Location>code7788 >text

VII. Scrapy Framework - Case 1

Popularity:523 ℃/2024-09-21 12:22:03

1. Crawling the Top Rankings of Bean Ballads

1.1 Building a scrapy project

  1. Installing the Scrapy library

    pip install scrapy
    
  2. Creating a Scrapy Project

    Enter the command window via cmd and execute the command scrapy startproject xxxx (xxxx is the scrapy project name) to create the scrapy project.

    scrapy startproject douban_spider2024
    

  3. Creating a Crawler Project

    Execute scrapy genspider xxx (crawler name) xxx (url) to create a crawler project.

    scrapy genspider douban 
    


1.2 Virtual environment construction

  1. Use Pycharm to open the created douban_spider2024 folder and enter the project.

  2. Building virtual environments (venv)

  3. Install the dependency libraries using the documentation, or you can pip them in one by one yourself.

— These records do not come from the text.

(** * lookingglass: the master's scheduler, agent manager and IP masking

  A shallow embedding of the Go sources
    - master/ws/iputils.go            (maskIPv6Address, expandIPv6, padHex)
    - package ws, client and server   (maskIP, maskIPAddress, UnregisterClient)
    - package agent                   (Manager, StreamRegistry)
    - master/task/scheduler.go        (Scheduler)
    - master/server/stream_handler.go (AgentStream and its cleanup)
  Go strings are byte strings; they are modelled by [string].  Go maps are
  modelled by [gmap]; the pointers stored in them are modelled by the
  record they point to, written back after each mutation. *)

From Stdlib Require Import ZArith String Ascii List Bool Lia DecimalString.
From stdpp Require Import base option gmap strings list.

Local Open Scope string_scope.

(** ** The functions of Go's [strings] package used by the sources *)

Module GoStrings.

(** [len(s)] *)
Definition len (s : string) : nat := String.length s.

(** [strings.HasPrefix(s, prefix)] *)
Fixpoint HasPrefix (s prefix : string) {struct prefix} : bool :=
  match prefix, s with
  | EmptyString, _ => true
  | String _ _, EmptyString => false
  | String p prefix', String c s' =>
      if Ascii.eqb p c then HasPrefix s' prefix' else false
  end.

(** The slice [s[n:]] (for [n <= len(s)]). *)
Fixpoint sliceFrom (s : string) (n : nat) {struct n} : string :=
  match n, s with
  | S k, String _ s' => sliceFrom s' k
  | _, _ => s
  end.

(** [strings.HasSuffix(s, suffix)]:
    [len(s) >= len(suffix) && s[len(s)-len(suffix):] == suffix] *)
Definition HasSuffix (s suffix : string) : bool :=
  (len suffix <=? len s)%nat
  && String.eqb (sliceFrom s (len s - len suffix)) suffix.

(** [strings.Index(s, substr)]: the byte offset of the first occurrence,
    [None] for Go's [-1]. *)
Fixpoint Index (s substr : string) : option nat :=
  if HasPrefix s substr then Some 0%nat
  else match s with
       | EmptyString => None
       | String _ s' => S <$> Index s' substr
       end.

(** [strings.Contains(s, substr)] is [Index(s, substr) >= 0]. *)
Definition Contains (s substr : string) : bool :=
  match Index s substr with Some _ => true | None => false end.

(** [strings.Split(s, sep)] for a non-empty separator: cut at every
    occurrence of [sep], searched from the left without overlap.
    [cur] accumulates (reversed) the bytes of the piece being read and
    [skip] counts the bytes of a matched separator still to be passed. *)
Fixpoint SplitFrom (sep s : string) (skip : nat) (cur : list ascii)
  : list string :=
  match s with
  | EmptyString => [string_of_list_ascii (rev cur)]
  | String c s' =>
      match skip with
      | S k => SplitFrom sep s' k cur
      | O =>
          if HasPrefix s sep
          then string_of_list_ascii (rev cur)
                 :: SplitFrom sep s' (len sep - 1) []
          else SplitFrom sep s' 0 (c :: cur)
      end
  end.

(** With the empty separator Go explodes the string into its characters
    (bytes, for the ASCII data handled here); no caller does that. *)
Definition Split (s sep : string) : list string :=
  match sep with
  | EmptyString =>
      map (fun c => String c EmptyString) (list_ascii_of_string s)
  | String _ _ => SplitFrom sep s 0 []
  end.

(** [strings.Join(elems, sep)] *)
Fixpoint Join (elems : list string) (sep : string) : string :=
  match elems with
  | [] => ""
  | [e] => e
  | e :: rest => e ++ sep ++ Join rest sep
  end.

(** [strings.ReplaceAll(s, old, new)] for a non-empty [old]: every
    occurrence of [old], searched from the left without overlap, is
    replaced by [new]; [skip] counts the bytes of a matched occurrence
    still to be passed.  (With an empty [old] Go inserts [new] around
    every rune; no caller does that.) *)
Fixpoint replaceFrom (s old new : string) (skip : nat) {struct s}
  : string :=
  match s with
  | EmptyString => EmptyString
  | String c s' =>
      match skip with
      | S k => replaceFrom s' old new k
      | O =>
          if HasPrefix s old
          then new ++ replaceFrom s' old new (len old - 1)
          else String c (replaceFrom s' old new 0)
      end
  end.

Definition ReplaceAll (s old new : string) : string :=
  replaceFrom s old new 0.

End GoStrings.

(** ** Package strconv *)

Module strconv.

(** [strconv.Itoa]: the decimal numeral, with a minus sign for a negative
    number. *)
Definition Itoa (i : Z) : string := NilZero.string_of_int (Z.to_int i).

(** [strconv.FormatBool] *)
Definition FormatBool (b : bool) : string := if b then "true" else "false".

End strconv.

(** ** Package pb: the generated protobuf types *)

Module pb.

(** Modelled from the spec: the generated package [pb] is not among the
    sources; this is its enumeration [pb.TaskStatus], with the members the
    Go code names (spec, DATA MODEL). *)
Inductive TaskStatus :=
| TASK_STATUS_UNSPECIFIED
| TASK_STATUS_PENDING
| TASK_STATUS_RUNNING
| TASK_STATUS_COMPLETED
| TASK_STATUS_FAILED
| TASK_STATUS_CANCELLED.

(** Modelled from the spec: the enumeration [pb.AgentStatus] of the
    generated package (a probe is Online or Offline). *)
Inductive AgentStatus :=
| AGENT_STATUS_UNSPECIFIED
| AGENT_STATUS_ONLINE
| AGENT_STATUS_OFFLINE.

#[global] Instance TaskStatus_eq_dec : EqDecision TaskStatus.
Proof. solve_decision. Defined.

#[global] Instance AgentStatus_eq_dec : EqDecision AgentStatus.
Proof. solve_decision. Defined.

(** Modelled from the spec: the message [pb.AgentInfo] of the generated
    package (ProbeInfo), with the fields the master reads. *)
Record AgentInfo := {
  Id : string;
  Name : string;
  Location : string;
  Ipv4 : string;
  Ipv6 : string;
  HideIp : bool;
  MaxConcurrent : Z  (* int32 *)
}.

(** Modelled from the spec: the message [pb.Task] of the generated
    package, with the fields the master reads. *)
Record Task := {
  TaskId : string;
  AgentId : string;
  TaskName : string
}.

(** Modelled from the spec: the message [pb.TaskOutput] of the generated
    package. *)
Record TaskOutput := {
  OutTaskId : string;           (* TaskId *)
  OutputLine : string;
  Timestamp : option Z;
  Status : TaskStatus;
  ErrorMessage : string
}.

(** Modelled from the spec: the envelope [pb.MasterMessage] of the
    generated package, the messages the master sends on an agent stream
    (request ids left out). *)
Inductive MasterMessage :=
| TYPE_REGISTER_RESPONSE (success : bool)
| TYPE_HEARTBEAT_RESPONSE
| TYPE_EXECUTE_TASK (task : Task)
| TYPE_CANCEL_TASK (taskID : string).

    • View dependent libraries: pip freeze >

    • Install dependent libraries: pip install -r

1.3 Main program writing

The main program () is used to write code that parses the main content of the page.

  • Get the list of urls through the start_requests function and encapsulate it in a Request (with the download middleware enabled in it).

  • Web page parsing via the parse function.

1.4 Settings

  • Inherited custom class SongItem, imported into the main program for storing crawled fields.

1.5 Settings

Parameters used to control components in the Scrapy framework, such as USER_AGENT, COOKIES, proxies, middleware start/stop, and so on.

  • Modify USER_AGENT to simulate a browser login.

  • Close Obey rules and set True to False.

  • Setting the download delay

  • Open the downloader middleware (downloader_middlewares) to enable intercepting and modifying the Request's request content.

1.6 Settings

  • Cookies settings

    Go to Settings in the program, add a new function to handle cookies, and execute the cookies function to return a dictionary COOKIE_ITEM containing cookies.

    Configure COOKIES_ITEM in the process_request function in the xxDownloaderMiddleware class.

  • scrapy utilizing sock proxy?

1.7 Multi-layer url parsing

  • Use callback function to parse multi-layer url: parse at the end of the parse function to get the new url, and submit a new Request, and pass the item to the callback function parse_detail to parse.

  • Add new item information in.

1.8 Settings

  • By building an Excel storage pipeline for storing the crawled data into excel.